'''

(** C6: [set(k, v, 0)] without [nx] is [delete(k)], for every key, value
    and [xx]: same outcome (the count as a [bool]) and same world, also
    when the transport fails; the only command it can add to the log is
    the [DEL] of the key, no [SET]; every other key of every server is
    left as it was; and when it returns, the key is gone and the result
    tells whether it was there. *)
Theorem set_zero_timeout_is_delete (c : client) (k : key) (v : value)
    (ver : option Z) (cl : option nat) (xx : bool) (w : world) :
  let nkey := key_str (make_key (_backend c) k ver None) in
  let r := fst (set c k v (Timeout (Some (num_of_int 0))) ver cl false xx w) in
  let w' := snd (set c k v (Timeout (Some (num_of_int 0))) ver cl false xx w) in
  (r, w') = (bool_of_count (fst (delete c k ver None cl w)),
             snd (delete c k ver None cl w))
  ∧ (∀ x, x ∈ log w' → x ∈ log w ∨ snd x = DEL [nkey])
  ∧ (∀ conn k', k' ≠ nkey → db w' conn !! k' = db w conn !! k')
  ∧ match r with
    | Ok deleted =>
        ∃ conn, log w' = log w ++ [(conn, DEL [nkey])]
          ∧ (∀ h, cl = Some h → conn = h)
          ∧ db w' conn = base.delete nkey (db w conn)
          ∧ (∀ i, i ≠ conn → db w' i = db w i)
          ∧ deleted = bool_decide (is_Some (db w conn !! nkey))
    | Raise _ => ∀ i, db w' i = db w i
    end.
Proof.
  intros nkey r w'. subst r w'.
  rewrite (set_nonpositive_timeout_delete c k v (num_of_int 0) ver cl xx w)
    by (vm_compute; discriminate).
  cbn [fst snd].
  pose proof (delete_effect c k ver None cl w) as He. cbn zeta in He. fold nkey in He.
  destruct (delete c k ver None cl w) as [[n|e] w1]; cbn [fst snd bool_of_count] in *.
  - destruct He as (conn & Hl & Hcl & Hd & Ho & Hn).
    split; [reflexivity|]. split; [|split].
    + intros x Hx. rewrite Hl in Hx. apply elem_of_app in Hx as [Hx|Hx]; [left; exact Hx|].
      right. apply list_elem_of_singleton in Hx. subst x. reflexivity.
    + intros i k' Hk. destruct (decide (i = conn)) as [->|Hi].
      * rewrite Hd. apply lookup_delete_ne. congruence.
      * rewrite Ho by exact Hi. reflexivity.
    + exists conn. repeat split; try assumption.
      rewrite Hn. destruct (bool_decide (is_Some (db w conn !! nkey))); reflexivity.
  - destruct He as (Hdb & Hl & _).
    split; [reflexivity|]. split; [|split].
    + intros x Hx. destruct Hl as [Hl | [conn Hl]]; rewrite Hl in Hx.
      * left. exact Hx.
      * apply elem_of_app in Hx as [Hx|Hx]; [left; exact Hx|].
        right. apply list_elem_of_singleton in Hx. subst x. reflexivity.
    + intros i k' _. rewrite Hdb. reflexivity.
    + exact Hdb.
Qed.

'''
'''

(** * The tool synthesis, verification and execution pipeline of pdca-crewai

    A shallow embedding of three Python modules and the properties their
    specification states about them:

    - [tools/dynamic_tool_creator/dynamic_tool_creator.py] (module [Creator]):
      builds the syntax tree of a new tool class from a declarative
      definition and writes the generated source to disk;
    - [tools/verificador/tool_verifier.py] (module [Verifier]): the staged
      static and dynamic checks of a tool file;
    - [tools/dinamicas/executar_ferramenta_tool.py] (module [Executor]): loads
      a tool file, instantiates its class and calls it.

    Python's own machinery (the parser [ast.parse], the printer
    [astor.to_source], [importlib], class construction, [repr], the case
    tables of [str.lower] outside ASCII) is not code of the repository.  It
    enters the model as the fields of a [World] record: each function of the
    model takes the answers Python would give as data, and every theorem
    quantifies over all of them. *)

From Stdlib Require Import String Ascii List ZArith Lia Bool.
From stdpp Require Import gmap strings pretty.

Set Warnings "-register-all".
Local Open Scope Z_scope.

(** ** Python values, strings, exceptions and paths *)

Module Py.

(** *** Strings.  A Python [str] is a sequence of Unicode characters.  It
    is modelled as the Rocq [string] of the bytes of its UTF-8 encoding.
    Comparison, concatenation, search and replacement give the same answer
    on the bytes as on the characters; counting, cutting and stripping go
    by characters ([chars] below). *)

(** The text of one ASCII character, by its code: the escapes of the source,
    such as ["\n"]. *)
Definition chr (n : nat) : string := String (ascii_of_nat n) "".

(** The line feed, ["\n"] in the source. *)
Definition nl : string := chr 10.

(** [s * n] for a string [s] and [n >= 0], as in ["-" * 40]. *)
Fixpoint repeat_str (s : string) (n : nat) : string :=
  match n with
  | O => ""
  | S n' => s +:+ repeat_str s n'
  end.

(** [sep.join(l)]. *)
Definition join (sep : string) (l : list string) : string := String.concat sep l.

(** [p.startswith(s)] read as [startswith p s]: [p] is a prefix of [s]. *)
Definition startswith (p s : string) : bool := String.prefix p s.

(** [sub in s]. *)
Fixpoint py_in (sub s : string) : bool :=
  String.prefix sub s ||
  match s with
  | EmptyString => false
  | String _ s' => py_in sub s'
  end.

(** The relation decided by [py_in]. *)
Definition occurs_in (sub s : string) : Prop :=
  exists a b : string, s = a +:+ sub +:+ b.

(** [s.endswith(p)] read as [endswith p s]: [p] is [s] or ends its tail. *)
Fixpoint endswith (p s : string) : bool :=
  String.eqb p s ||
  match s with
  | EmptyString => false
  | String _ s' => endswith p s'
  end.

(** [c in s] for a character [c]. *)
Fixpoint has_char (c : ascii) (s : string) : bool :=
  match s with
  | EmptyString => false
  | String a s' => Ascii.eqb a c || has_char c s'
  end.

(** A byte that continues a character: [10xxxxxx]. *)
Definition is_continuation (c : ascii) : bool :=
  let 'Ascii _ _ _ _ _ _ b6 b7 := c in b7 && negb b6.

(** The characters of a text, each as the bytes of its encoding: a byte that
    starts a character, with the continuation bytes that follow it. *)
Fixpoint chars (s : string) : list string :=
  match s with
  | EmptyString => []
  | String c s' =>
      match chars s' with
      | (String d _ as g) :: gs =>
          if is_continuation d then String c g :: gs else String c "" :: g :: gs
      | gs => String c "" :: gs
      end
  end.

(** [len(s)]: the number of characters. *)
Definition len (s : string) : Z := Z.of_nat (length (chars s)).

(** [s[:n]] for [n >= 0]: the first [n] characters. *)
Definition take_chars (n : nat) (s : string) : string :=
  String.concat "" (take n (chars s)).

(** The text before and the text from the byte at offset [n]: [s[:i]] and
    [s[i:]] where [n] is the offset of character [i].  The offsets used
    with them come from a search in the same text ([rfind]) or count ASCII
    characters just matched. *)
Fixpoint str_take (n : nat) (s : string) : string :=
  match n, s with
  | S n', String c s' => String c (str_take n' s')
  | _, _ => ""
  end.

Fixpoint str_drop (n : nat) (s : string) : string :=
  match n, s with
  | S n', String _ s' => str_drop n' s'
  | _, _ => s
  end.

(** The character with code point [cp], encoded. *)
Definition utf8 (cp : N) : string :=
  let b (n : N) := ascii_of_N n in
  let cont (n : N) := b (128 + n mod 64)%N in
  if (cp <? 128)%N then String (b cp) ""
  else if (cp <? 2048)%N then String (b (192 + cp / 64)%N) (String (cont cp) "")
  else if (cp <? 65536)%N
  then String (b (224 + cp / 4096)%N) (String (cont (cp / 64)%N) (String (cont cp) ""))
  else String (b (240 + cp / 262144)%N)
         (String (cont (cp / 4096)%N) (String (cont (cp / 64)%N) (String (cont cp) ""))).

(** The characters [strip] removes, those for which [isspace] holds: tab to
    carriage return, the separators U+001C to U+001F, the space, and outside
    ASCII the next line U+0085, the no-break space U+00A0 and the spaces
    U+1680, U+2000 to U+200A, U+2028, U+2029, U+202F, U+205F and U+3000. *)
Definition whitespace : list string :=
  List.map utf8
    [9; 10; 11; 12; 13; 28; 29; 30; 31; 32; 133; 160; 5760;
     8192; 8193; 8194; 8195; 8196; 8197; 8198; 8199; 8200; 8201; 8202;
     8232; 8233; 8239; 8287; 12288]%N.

'''
'''

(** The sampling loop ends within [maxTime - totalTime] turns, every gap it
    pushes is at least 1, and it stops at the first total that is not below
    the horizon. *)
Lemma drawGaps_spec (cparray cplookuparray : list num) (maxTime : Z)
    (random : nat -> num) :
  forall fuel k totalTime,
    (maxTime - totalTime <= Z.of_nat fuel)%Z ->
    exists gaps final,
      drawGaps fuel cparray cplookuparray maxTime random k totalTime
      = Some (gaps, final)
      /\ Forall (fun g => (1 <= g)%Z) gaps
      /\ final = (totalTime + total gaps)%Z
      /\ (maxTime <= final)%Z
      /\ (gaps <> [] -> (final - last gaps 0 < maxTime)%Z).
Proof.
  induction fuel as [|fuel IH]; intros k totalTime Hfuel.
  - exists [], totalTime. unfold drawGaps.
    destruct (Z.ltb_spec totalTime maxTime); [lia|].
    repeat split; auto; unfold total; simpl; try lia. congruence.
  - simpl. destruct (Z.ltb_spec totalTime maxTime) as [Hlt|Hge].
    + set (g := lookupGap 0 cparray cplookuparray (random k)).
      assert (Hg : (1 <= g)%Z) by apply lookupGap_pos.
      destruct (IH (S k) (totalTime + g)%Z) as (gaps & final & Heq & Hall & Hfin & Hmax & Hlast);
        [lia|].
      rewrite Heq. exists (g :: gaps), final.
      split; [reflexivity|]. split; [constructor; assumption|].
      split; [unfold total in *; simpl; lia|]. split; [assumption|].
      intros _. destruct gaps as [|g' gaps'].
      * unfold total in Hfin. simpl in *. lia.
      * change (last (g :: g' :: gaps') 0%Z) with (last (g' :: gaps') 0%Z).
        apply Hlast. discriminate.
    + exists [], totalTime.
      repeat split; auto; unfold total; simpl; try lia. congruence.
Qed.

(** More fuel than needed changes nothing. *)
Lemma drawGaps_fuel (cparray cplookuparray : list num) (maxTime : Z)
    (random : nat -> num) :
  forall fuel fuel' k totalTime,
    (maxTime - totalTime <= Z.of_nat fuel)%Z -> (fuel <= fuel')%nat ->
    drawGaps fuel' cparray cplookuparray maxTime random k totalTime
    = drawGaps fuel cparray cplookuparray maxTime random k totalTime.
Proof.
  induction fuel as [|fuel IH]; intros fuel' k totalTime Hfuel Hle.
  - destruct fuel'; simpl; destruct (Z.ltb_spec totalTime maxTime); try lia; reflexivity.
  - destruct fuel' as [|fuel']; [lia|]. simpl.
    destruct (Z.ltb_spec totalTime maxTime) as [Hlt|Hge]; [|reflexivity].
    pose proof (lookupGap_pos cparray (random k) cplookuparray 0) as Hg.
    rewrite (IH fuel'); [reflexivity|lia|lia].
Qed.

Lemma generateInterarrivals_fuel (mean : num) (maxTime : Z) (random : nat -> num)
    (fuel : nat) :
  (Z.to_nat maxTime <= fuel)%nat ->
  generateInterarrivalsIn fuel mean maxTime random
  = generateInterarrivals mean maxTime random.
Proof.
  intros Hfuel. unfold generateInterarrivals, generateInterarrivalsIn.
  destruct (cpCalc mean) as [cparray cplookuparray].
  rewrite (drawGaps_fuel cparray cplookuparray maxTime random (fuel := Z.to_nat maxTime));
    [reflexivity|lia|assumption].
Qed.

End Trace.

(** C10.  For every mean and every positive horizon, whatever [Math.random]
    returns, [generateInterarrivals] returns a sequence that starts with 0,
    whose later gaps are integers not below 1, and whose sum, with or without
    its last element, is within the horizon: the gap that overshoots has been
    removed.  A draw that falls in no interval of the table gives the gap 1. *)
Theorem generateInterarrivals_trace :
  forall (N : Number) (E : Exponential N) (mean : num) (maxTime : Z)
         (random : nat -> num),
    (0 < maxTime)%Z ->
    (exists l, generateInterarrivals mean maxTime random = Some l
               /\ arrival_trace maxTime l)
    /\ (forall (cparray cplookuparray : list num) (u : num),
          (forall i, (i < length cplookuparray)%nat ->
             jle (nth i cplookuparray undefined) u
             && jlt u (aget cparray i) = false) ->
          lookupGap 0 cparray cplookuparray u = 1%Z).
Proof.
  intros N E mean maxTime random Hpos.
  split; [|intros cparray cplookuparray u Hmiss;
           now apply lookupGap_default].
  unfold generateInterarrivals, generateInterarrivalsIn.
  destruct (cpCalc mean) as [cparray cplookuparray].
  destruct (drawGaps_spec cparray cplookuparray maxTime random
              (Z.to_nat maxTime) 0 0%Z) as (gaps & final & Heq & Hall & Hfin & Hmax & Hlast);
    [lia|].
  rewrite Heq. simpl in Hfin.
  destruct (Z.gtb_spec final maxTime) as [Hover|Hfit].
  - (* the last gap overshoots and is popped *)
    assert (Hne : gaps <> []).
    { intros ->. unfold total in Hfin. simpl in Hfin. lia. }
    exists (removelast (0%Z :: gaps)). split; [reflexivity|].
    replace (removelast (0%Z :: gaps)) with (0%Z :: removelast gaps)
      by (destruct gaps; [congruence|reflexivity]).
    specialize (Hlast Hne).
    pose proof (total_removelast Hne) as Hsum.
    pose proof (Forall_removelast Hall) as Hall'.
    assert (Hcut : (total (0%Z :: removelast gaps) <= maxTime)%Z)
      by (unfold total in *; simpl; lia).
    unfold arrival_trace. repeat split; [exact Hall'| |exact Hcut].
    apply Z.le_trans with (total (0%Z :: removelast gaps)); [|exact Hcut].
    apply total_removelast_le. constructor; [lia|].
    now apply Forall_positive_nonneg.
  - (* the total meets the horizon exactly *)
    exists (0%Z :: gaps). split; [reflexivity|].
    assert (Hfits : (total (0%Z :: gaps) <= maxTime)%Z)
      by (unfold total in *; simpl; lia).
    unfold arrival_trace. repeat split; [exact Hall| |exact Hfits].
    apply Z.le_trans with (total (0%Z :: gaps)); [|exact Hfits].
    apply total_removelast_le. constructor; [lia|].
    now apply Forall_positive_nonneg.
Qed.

'''

What lines of the material above hold the string "encoding"? Please copy them.

**Response to this exercise:**
    is modelled as the Rocq [string] of the bytes of its UTF-8 encoding.
(** The characters of a text, each as the bytes of its encoding: a byte that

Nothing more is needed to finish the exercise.